• **Required action**
When you reach the line with "runs k P st" in the data below, begin printing lines exactly, and stop once the line with "(** The loop that appends the regions. *)" has been printed.

• **Available data**
Lemma disk_contiguous gpt files : Z.of_nat (length files) <= MAX_REGIONS -> Forall file_ok files ->
  contiguous 0 (front_regions gpt files) /\ (SECTOR_SIZE | regions_end 0 (front_regions gpt files)) /\
  contiguous 0 (disk_regions gpt files) /\ (SECTOR_SIZE | disk_size gpt files).
Proof.
  intros Hn Hall. destruct (table_sectors gpt files Hn) as (Hd & Hpos & Hdb & Hb & _). unfold SECTOR_SIZE in Hpos.
  destruct (partitions_contiguous (has_logical gpt files) files 0 (table_size gpt files) ltac:(lia) Hall Hd) as [Hc Hdc].
  assert (Hfc : contiguous 0 (front_regions gpt files)) by (simpl; repeat split; (done || lia)).
  assert (Hfd : (SECTOR_SIZE | regions_end 0 (front_regions gpt files))) by exact Hdc.
  do 2 (split; [done|]). unfold disk_size, disk_regions. destruct gpt; [|by rewrite !app_nil_r].
  rewrite contiguous_app, regions_end_app. cbn [contiguous regions_end r_start r_len r_end]. split; [|by apply Z.divide_add_r].
  split; [done|]. repeat split; lia.
Qed.

Lemma disk_lookup gpt files k f : Z.of_nat (length files) <= MAX_REGIONS -> Forall file_ok files -> files !! k = Some f ->
  exists r, table_size gpt files <= r_start r /\ file_region (disk_regions gpt files) (Z.of_nat k) f r /\
    (has_logical gpt files && (3 <=? Z.of_nat k) = true -> exists e, table_size gpt files <= r_start e /\
       ebr_region (disk_regions gpt files) (Z.of_nat k) e r).
Proof.
  intros Hn Hall Hk. destruct (table_sectors gpt files Hn) as (Hd & Hpos & _). unfold SECTOR_SIZE in Hpos.
  destruct (partitions_lookup (has_logical gpt files) files 0 (table_size gpt files) k f ltac:(lia) Hall Hd Hk)
    as (r & Hr & Hfr & He). simpl in Hfr, He.
  assert (Hin : forall x, x ∈ partition_regions (has_logical gpt files) files 0 (table_size gpt files) ->
    x ∈ disk_regions gpt files).
  { intros x Hx. unfold disk_regions, front_regions. simpl. right. apply elem_of_app. by left. }
  exists r. split; [done|]. split; [by eapply file_region_mono|]. intros Hlog. destruct (He Hlog) as (e & Hse & Her).
  exists e. split; [done|]. by eapply ebr_region_mono.
Qed.

(** ** Programs of the plugin

    [m] does not crash, returns -1 only if an allocation fails, and otherwise
    ends with [P]. *)
Definition runs {A} (m : PM A) (P : A -> partitioning -> Prop) st : Prop :=
  forall mem, hwp (m st) (fun '(o, st') mem' =>
    match o with Some a => P a st' /\ (mem = [] -> mem' = []) | None => mem <> [] end) mem.

Lemma runs_ret {A} (a : A) P st : P a st -> runs (mret a) P st.
Proof. intros HP mem. by apply hwp_ret. Qed.

Lemma runs_bind {A B} (m : PM A) (k : A -> PM B) P st :
  runs m (fun a => runs (k a) P) st -> runs (m ≫= k) P st.
Proof.
  intros Hm mem. apply hwp_bind. eapply hwp_mono; [apply Hm|]. intros [[a|] st'] mem'; [|by intros; apply hwp_ret].
  intros [Hk Hmem]. eapply hwp_mono; [apply Hk|]. intros [[b|] st''] mem''; naive_solver.
Qed.

Lemma runs_mono {A} (m : PM A) (P Q : A -> partitioning -> Prop) st :
  runs m P st -> (forall a st', P a st' -> Q a st') -> runs m Q st.
Proof.
  intros Hm HPQ mem. eapply hwp_mono; [apply Hm|]. intros [[a|] st'] mem'; naive_solver.
Qed.

Lemma runs_get {A} (g : partitioning -> A) P st : P (g st) st -> runs (p_get g) P st.
Proof. intros HP mem. by apply hwp_ret. Qed.

Lemma runs_modify (g : partitioning -> partitioning) (P : unit -> partitioning -> Prop) st :
  P tt (g st) -> runs (p_modify g) P st.
Proof. intros HP mem. by apply hwp_ret. Qed.

Lemma runs_assert b (P : unit -> partitioning -> Prop) st : b = true -> P tt st -> runs (p_assert b) P st.
Proof. intros -> HP. by apply runs_ret. Qed.

(** Allocating code that does not allocate after all. *)
Lemma runs_lift {A} (m : AM A) (P : A -> partitioning -> Prop) st :
  (forall mem, hwp m (fun a mem' => P a st /\ mem' = mem) mem) -> runs (p_lift m) P st.
Proof.
  intros Hm mem. apply hwp_bind. eapply hwp_mono; [apply Hm|]. intros a mem' [HP ->]. by apply hwp_ret.
Qed.

Lemma runs_malloc {A} (k : PM A) P st :
  runs k P st -> runs (ok ← p_lift allocate; if negb ok then p_return_error else k) P st.
Proof.
  intros Hk mem. apply hwp_bind, hwp_bind, hwp_allocate. intros ok mem' Hok. apply hwp_ret. destruct ok.
  - eapply hwp_mono; [apply Hk|]. intros [[a|] st'] mem''; [|naive_solver]. intros [HP Hm]. split; [done|].
    intros E. by apply Hm, Hok.
  - apply hwp_ret. intros E. by destruct (Hok E).
Qed.
(** The loop that combines adjacent and overlapping ranges, at range [r] and
    the ranges after it. *)
Fixpoint combine_ranges (r : range) (l : list range) : AM (list range) :=
  match l with
  | [] => mret [r]
  | r' :: l =>
      hassert (rg_start r <=? rg_start r');;
      if rg_start r' <=? u64 (rg_end r + 1) then combine_ranges (Range (rg_start r) (rg_end r')) l
      else rest ← combine_ranges r' l; mret (r :: rest)
  end.

(** The loop that appends the regions. *)
Fixpoint append_ranges (region_list : regions bool) (l : list range) : EM (regions bool) :=
  match l with
  | [] => mret region_list
  | r :: l =>
      region_list ← append_protected_region region_list r;
      region_list ← (match l with
                     | r' :: _ => append_unprotected_region region_list (u64 (rg_start r' - 1))
                     | [] => mret region_list
                     end);
      append_ranges region_list l
  end.

Section ConfigComplete.
Context (qsort : (range -> range -> Z) -> list range -> list range).

Definition protect_config_complete (range_list : vector range) : EM (regions bool) :=
  l ← e_lift (match qsort compare_ranges (v_items range_list) with
              | [] => mret []
              | r :: l => combine_ranges r l
              end);
  region_list ← (match l with
                 | r :: _ => if 0 <? rg_start r then append_unprotected_region init_regions (rg_start r - 1) else mret init_regions
                 | [] => mret init_regions
                 end);
  region_list ← append_ranges region_list l;
  if u64 (virtual_size region_list) <? INT64_MAX then append_unprotected_region region_list INT64_MAX
  else mret region_list.
End ConfigComplete.

(** ** The ranges that are protected *)

Implicit Types (l : list range) (r : range).

(** What the parameters ask for. *)
Definition covered l (x : Z) : Prop := Exists (fun r => rg_start r <= x <= rg_end r) l.

Definition range_ok r : Prop := 0 <= rg_start r <= rg_end r /\ rg_end r <= INT64_MAX.

(** No range lies inside of another one, unless both end (or begin) together. *)
Definition not_nested l : Prop :=
  forall r r', r ∈ l -> r' ∈ l -> rg_start r <= rg_start r' -> rg_end r <= rg_end r'.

• **Your response**
  runs k P st -> runs (ok ← p_lift allocate; if negb ok then p_return_error else k) P st.
Proof.
  intros Hk mem. apply hwp_bind, hwp_bind, hwp_allocate. intros ok mem' Hok. apply hwp_ret. destruct ok.
  - eapply hwp_mono; [apply Hk|]. intros [[a|] st'] mem''; [|naive_solver]. intros [HP Hm]. split; [done|].
    intros E. by apply Hm, Hok.
  - apply hwp_ret. intros E. by destruct (Hok E).
Qed.
(** The loop that combines adjacent and overlapping ranges, at range [r] and
    the ranges after it. *)
Fixpoint combine_ranges (r : range) (l : list range) : AM (list range) :=
  match l with
  | [] => mret [r]
  | r' :: l =>
      hassert (rg_start r <=? rg_start r');;
      if rg_start r' <=? u64 (rg_end r + 1) then combine_ranges (Range (rg_start r) (rg_end r')) l
      else rest ← combine_ranges r' l; mret (r :: rest)
  end.

(** The loop that appends the regions. *)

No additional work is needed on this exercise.